Considering the Italian influences in her cuisine, it makes sense that Lawson would find herself grating lemon zest and chopping large quantities of fresh herbs on a regular basis. Having these two tools in her arsenal definitely makes such tasks easier.
She wasn't always a baker
Though she's just as famed for desserts like Italian Christmas pudding cake and chocolate raspberry pavlova as she is for her savory entrees, it turns out Nigella Lawson didn't actually consider herself a baker until she was well into her career as a food journalist and budding cookbook author.
Her first book, How to Eat, mainly focused on cooking those savory dishes, but her second book, How to Be a Domestic Goddess, is "really the story of my sudden conversion to baking," according to Lawson.
She subtitled the book "Baking and the Art of Comfort Cooking," and it focused on making simple baked goods like cake from scratch, relishing the meditative qualities of mixing ingredients until they're ready to be transformed in the oven.
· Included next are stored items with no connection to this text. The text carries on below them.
(** An inspection object made by the selector runs the 2D strategy to the
    end when the collaborators keep their contracts and, if the figure is
    to be saved, its destination can be written. *)
Lemma run_completes (inspection_object : InspectionObject) (w : World)
    (cells : Volume) :
  np_read (zstack inspection_object) w = Ok (cells, w) →
  (∃ label_index,
     select cells label_index
     = Ok (label_id inspection_object, plane_id inspection_object)) →
  extractor_answers → colors_cover → loader_delivers (length cells) →
  (save inspection_object = true →
   writable
     (joinpath (inspected_area_plots_dir (database inspection_object))
        (file_id inspection_object +:+ "_"
         +:+ area_roi_id inspection_object +:+ "_"
         +:+ pretty (label_id inspection_object) +:+ "_2D.png")) = true) →
  ∃ w', run inspection_object w = Ok ((), w').
Proof.
  intros Hread [i Hsel] Hext Hcol Hload Hpath.
  apply select_Ok_inv in Hsel as (Hlabel & plane & Hplane & Hon).
  apply elem_of_labels_of in Hlabel as [Hnz _].
  destruct (Hext plane (label_id inspection_object) Hnz Hon) as [roi Hroi].
  cut (∃ (b : unit) w', run inspection_object w = Ok (b, w')).
  { intros ([] & w' & ?). eauto. }
  unfold run.
  run_step Hbox box w1.
  2:{ revert Hbox. unfold get_cropping_indices, mbind, M_bind.
      rewrite Hread. cbn. rewrite (index_lookup _ _ _ Hplane). cbn.
      rewrite Hroi. cbn.
      by repeat destruct (adjust_cropping_box_to_image_borders _ _ _). }
  apply get_cropping_indices_Ok in Hbox as [-> _].
  run_step Hcrop cropped w2.
  2:{ revert Hcrop. unfold crop_zstack, np_copy, mbind, M_bind.
      by rewrite Hread. }
  assert (np_read cropped w2 = Ok (view_of cells [box], w2)) as Hshown.
  { unfold crop_zstack, np_copy in Hcrop.
    apply bind_Ok in Hcrop as (copy & w3 & Hcopy & [= <- <-]).
    apply bind_Ok in Hcopy as (cells' & w4 & Hcells' & Halloc).
    rewrite Hread in Hcells'. injection Hcells' as <- <-.
    apply np_alloc_fresh in Halloc as (_ & Hheap & Hviews).
    unfold np_read. cbn. by rewrite Hheap, lookup_insert_eq, Hviews. }
  eapply bind_returns; [exact Hshown|].
  destruct (get_plotting_info_recorded (view_of cells [box]))
    as (info & Hinfo & Hkeys & _).
  { intros label Hl. by apply Hcol. }
  { intros p label _ Hl Hp. by apply Hext. }
  eapply bind_returns; [unfold lift; by rewrite Hinfo|].
  run_step Hpre pre w3; [|done].
  run_step Hinst seg w4; [|done].
  cbn zeta.
  run_step Hprint u w5.
  2:{ revert Hprint. by destruct (show inspection_object). }
  assert (heap_grows w2 w3) as H23 by by eapply heap_grows_np_alloc.
  assert (heap_grows w3 w4) as H34 by by eapply heap_grows_np_alloc.
  assert (heap_grows w4 w5) as H45.
  { revert Hprint. apply stable_when; [apply _|apply heap_grows_print]. }
  apply np_alloc_read in Hpre, Hinst.
  eapply plot_reconstructed_cells_completes.
  - eapply np_read_weaken; [|exact H45]. eapply np_read_weaken; [|exact H34].
    exact Hpre.
  - eapply np_read_weaken; [|exact H45]. exact Hinst.
  - eapply np_read_weaken; [|exact H45]. eapply np_read_weaken; [|exact H34].
    eapply np_read_weaken; [|exact H23]. exact Hshown.
  - rewrite length_view_of_slice.
    pose proof (lookup_lt_Some _ _ _ Hplane). lia.
  - rewrite length_view_of_slice. apply Hload.
  - rewrite length_view_of_slice. apply Hload.
  - intros z Hz. by apply Hkeys.
  - exact Hpath.
Qed.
This was somewhat revolutionary back when the book was published in the year 2000, something she says is hard for people to understand "now that Britain is convulsed by baking mania."
She's written 11 books
Nigella Lawson has had a robust career in television for more than a decade, hosting several of her own shows (including Nigella: At My Table, Simply Nigella, and Nigellissima) and appearing on programs like Master Chef Australia, The Taste, and The Chew.
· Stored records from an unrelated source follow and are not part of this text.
(** * Host-side driver of the Puppetmaster transaction scheduler

    A shallow embedding of [main] in [src/main.cpp]: the construction of the
    test workload (the built-in generator, or the loader of comma-separated
    files), and the loop that enqueues every transaction. *)

From Stdlib Require Import ZArith Lia String Ascii List Bool.
From Stdlib Require HexString DecimalString DecimalN DecimalPos.
From stdpp Require Import base list gmap strings.

Local Open Scope Z_scope.

(** ** Data model *)

(** [Object]: the three fields the source assigns in every compound literal
    [(Object){.valid = .., .write = .., .object = ..}]. *)
Record Object := mkObject { valid : bool; write : bool; object : Z }.

(** [constexpr std::size_t numObjects = 16;] *)
Definition numObjects : nat := 16.

(** [std::array<Object, numObjects>]: a list of [numObjects] slots. *)
Abbreviation Transaction := (list Object).

(** [unsigned] arithmetic: every operation is reduced modulo [2^32]. *)
Definition uint (z : Z) : Z := z mod 2 ^ 32.
Definition umul (a b : Z) : Z := uint (a * b).
Definition uadd (a b : Z) : Z := uint (a + b).
Definition usub (a b : Z) : Z := uint (a - b).

(** [unsigned long] is 64 bits wide: the source prints [std::uint64_t] values
    with the [%lu] conversion. *)
Definition ULONG_MAX : Z := 2 ^ 64 - 1.

(** Stores into an array, in program order: [(k, o)] stands for
    [objs[k] = o].  A store past the end of a [std::array] is undefined in
    C++; here it leaves the array as it is, and [test_stores_bound] and the
    guard [i < numObjects] of the loader show that the code performs none. *)
Definition apply_stores (stores : list (nat * Object)) (objs : Transaction)
  : Transaction :=
  fold_left (fun a s => <[ s.1 := s.2 ]> a) stores objs.

(** What [main] does that the scheduler can observe: the calls of
    [enqueueTransaction], in order, and the value [main] returns, if it
    returns at all ([None]: it has reached the final [while (true)]). *)
Record run := mkRun { calls : list (Z * Transaction); status : option Z }.

(** The body of a function that may [return] early: [inl code] is
    [return code;], [inr a] continues with [a]. *)
Abbreviation result := (sum Z).

#[global] Instance result_ret : MRet result := fun A a => inr a.
#[global] Instance result_bind : MBind result := fun A B f m =>
  match m with
  | inl code => inl code
  | inr a => f a
  end.

(** ** Reading text *)

(** [std::getline(stream, out, delim)] on a stream whose unread part is [s]:
    characters are extracted up to the first [delim], which is consumed and
    not stored, or up to the end of the stream.  It fails ([None]) exactly
    when nothing could be extracted, that is at the end of the stream;
    otherwise it gives the extracted text and the part left unread. *)
Fixpoint getline (delim : ascii) (s : string) : option (string * string) :=
  match s with
  | EmptyString => None
  | String c rest =>
      if Ascii.eqb c delim then Some (EmptyString, rest)
      else match getline delim rest with
           | None => Some (String c EmptyString, EmptyString)
           | Some (t, r) => Some (String c t, r)
           end
  end.

(** The texts extracted by calling [getline] until it fails, as the loops
    [while (std::getline(..))] and [for (..; std::getline(..); ..)] do
    (see [getlines_unfold]). *)
Fixpoint getlines (delim : ascii) (s : string) : list string :=
  match s with
  | EmptyString => []
  | String c rest =>
      if Ascii.eqb c delim then EmptyString :: getlines delim rest
      else match getlines delim rest with
           | [] => [String c EmptyString]
           | t :: ts => String c t :: ts
           end
  end.

Definition comma : ascii := ","%char.
Definition newline : ascii := "010"%char.

(** [std::isspace] in the C locale: space, and the controls 9 to 13. *)
Definition isspace (c : ascii) : bool :=
  let n := N_of_ascii c in
  ((n =? 32) || ((9 <=? n) && (n <=? 13)))%N.

(** The value of a decimal digit, [None] for any other character. *)
Definition digit_of (c : ascii) : option Z :=
  let n := Z.of_N (N_of_ascii c) in
  if (48 <=? n) && (n <=? 57) then Some (n - 48) else None.

Fixpoint skip_space (s : string) : string :=
  match s with
  | EmptyString => EmptyString
  | String c rest => if isspace c then skip_space rest else s
  end.

(** The longest run of decimal digits that [s] starts with. *)
Fixpoint read_digits (s : string) : list Z :=
  match s with
  | EmptyString => []
  | String c rest =>
      match digit_of c with
      | Some d => d :: read_digits rest
      | None => []
      end
  end.

Definition decimal (ds : list Z) : Z :=
  fold_left (fun acc d => acc * 10 + d) ds 0.

(** What a call [std::stoul(value)] does: it returns a value or throws one
    of two exceptions. *)
Inductive stoul_result :=
| Value (v : Z)
| invalid_argument
| out_of_range.

(** An optional sign in front of the digits. *)
Definition split_sign (s : string) : bool * string :=
  match s with
  | String c rest =>
      if Ascii.eqb c "-" then (true, rest)
      else if Ascii.eqb c "+" then (false, rest)
      else (false, s)
  | EmptyString => (false, s)
  end.

(** [std::stoul(value)], that is [strtoul] in base 10: white space is skipped,
    one sign is accepted, the digits that follow are converted and whatever
    comes after them is left alone.  No digit: [invalid_argument].  A value
    above [ULONG_MAX]: [out_of_range].  After a minus sign the value is
    negated as an [unsigned long]. *)
Definition stoul (value : string) : stoul_result :=
  let '(negative, s) := split_sign (skip_space value) in
  match read_digits s with
  | [] => invalid_argument
  | ds =>
      let v := decimal ds in
      if v >? ULONG_MAX then out_of_range
      else Value (if negative : bool then (- v) mod 2 ^ 64 else v)
  end.

Section Driver.

(** The header [HostToPuppetmaster.h] declares [Object] and [ObjectAddress];
    it is generated and not part of the sources.  Two facts it fixes are
    parameters here: the width of [ObjectAddress], and what a slot of a
    declared array [std::array<Object, numObjects> objs;] holds before
    anything is assigned to it. *)
Variable ObjectAddress_bits : Z.
Variable Object_init : Object.

(** Conversion of an unsigned value to [ObjectAddress]. *)
Definition to_ObjectAddress (z : Z) : Z := z mod 2 ^ ObjectAddress_bits.

(** [std::array<Object, numObjects> objs;] *)
Definition objs_declared : Transaction := replicate numObjects Object_init.

(** ** The built-in tests (no file given) *)

(** [objSetSize * i * 2 + j * 2] *)
Definition read_object (objSetSize i j : Z) : Z :=
  uadd (umul (umul objSetSize i) 2) (umul j 2).

(** The conditional expression of lines 75-78. *)
Definition write_object (objSetSize i j : Z) : Z :=
  if i mod 4 =? 0 then
    uadd (uadd (umul (umul objSetSize i) 2) (umul j 2)) 1
  else if i mod 4 =? 1 then
    uadd (uadd (umul (umul objSetSize (usub i (i mod 2))) 2) (umul j 2)) 1
  else if i mod 4 =? 2 then
    uadd (uadd (umul (umul objSetSize (i mod 2)) 2) (umul j 2)) 1
  else
    uadd (uadd (umul objSetSize 2) (umul j 2)) 1.

(** The two assignments of one iteration of the inner loop. *)
Definition pair_stores (objSetSize i j : nat) : list (nat * Object) :=
  [ ((2 * j)%nat,
     mkObject true false
       (to_ObjectAddress (read_object (Z.of_nat objSetSize) (Z.of_nat i) (Z.of_nat j))));
    ((2 * j + 1)%nat,
     mkObject true true
       (to_ObjectAddress (write_object (Z.of_nat objSetSize) (Z.of_nat i) (Z.of_nat j)))) ].

(** The inner loop, [for (unsigned j = 0; j < objSetSize; j++)]. *)
Definition test_stores (objSetSize i : nat) : list (nat * Object) :=
  flat_map (pair_stores objSetSize i) (seq 0 objSetSize).

(** One iteration of the outer loop: the array that is pushed back. *)
Definition test_objs (objSetSize i : nat) : Transaction :=
  apply_stores (test_stores objSetSize i) objs_declared.

(** The outer loop,
    [for (unsigned i = 0; i < numTests * maxScheduledObjects; i++)]. *)
Definition generate (numTests maxScheduledObjects objSetSize : nat)
  : list Transaction :=
  test_objs objSetSize
    <$> seq 0 (Z.to_nat (umul (Z.of_nat numTests) (Z.of_nat maxScheduledObjects))).

(** [numTests = 4], [maxScheduledObjects = 8],
    [objSetSize = numObjects / 2]. *)
Definition default_tests : list Transaction :=
  generate 4 8 (numObjects / 2).

(** ** Tests loaded from files *)

(** The loop over the labels of the header: the positions of the labels
    that start with ["Read object"] and with ["Written object"]. *)
Fixpoint header_loop (i : nat) (labels : list string)
    (readIndices writeIndices : gset nat) : gset nat * gset nat :=
  match labels with
  | [] => (readIndices, writeIndices)
  | label :: rest =>
      if String.prefix "Read object" label then
        header_loop (S i) rest ({[ i ]} ∪ readIndices) writeIndices
      else if String.prefix "Written object" label then
        header_loop (S i) rest readIndices ({[ i ]} ∪ writeIndices)
      else
        header_loop (S i) rest readIndices writeIndices
  end.

Definition set_contains (set : gset nat) (key : nat) : bool :=
  bool_decide (key ∈ set).

(** The body of the loop over the values of a line (lines 127-144). *)
Definition value_step (readIndices writeIndices : gset nat)
    (objs : Transaction) (i : nat) (value : string) : result Transaction :=
  if negb (String.length value =? 0)%nat
     && (set_contains readIndices i || set_contains writeIndices i)
  then
    match stoul value with
    | invalid_argument => inl 3
    | out_of_range => inl 4
    | Value v =>
        inr (<[ i := mkObject true (set_contains writeIndices i)
                              (to_ObjectAddress v) ]> objs)
    end
  else inr objs.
But first and foremost, she's a writer; in fact, she's penned 11 books and one mini book.
It started with her first book, How to Eat, which she wrote while she was a food critic. She had attended a dinner party at a friend's house, only to hear that friend dissolve into sobs in the kitchen while preparing an overly complex meal. Lawson was inspired, and wanted to show people how relatively easy it was to cook delicious, unpretentious food at home.
It was also innovative — a mother of two, a home cook and not a professional chef, breaking into the food scene with her first book.
"For those of us who love How to Eat above all other food books," writes Bee Wilson, "what it offered was that original voice, which worked its way into your head and made you feel braver in the kitchen. It was the voice of a woman who did not feel the need to hide or disguise her own appetites, as so many of us are taught to do."
Lawson followed How to Eat with How to be A Domestic Goddess, and since has penned nine more full cookbooks, the most recent being 2017's At My Table.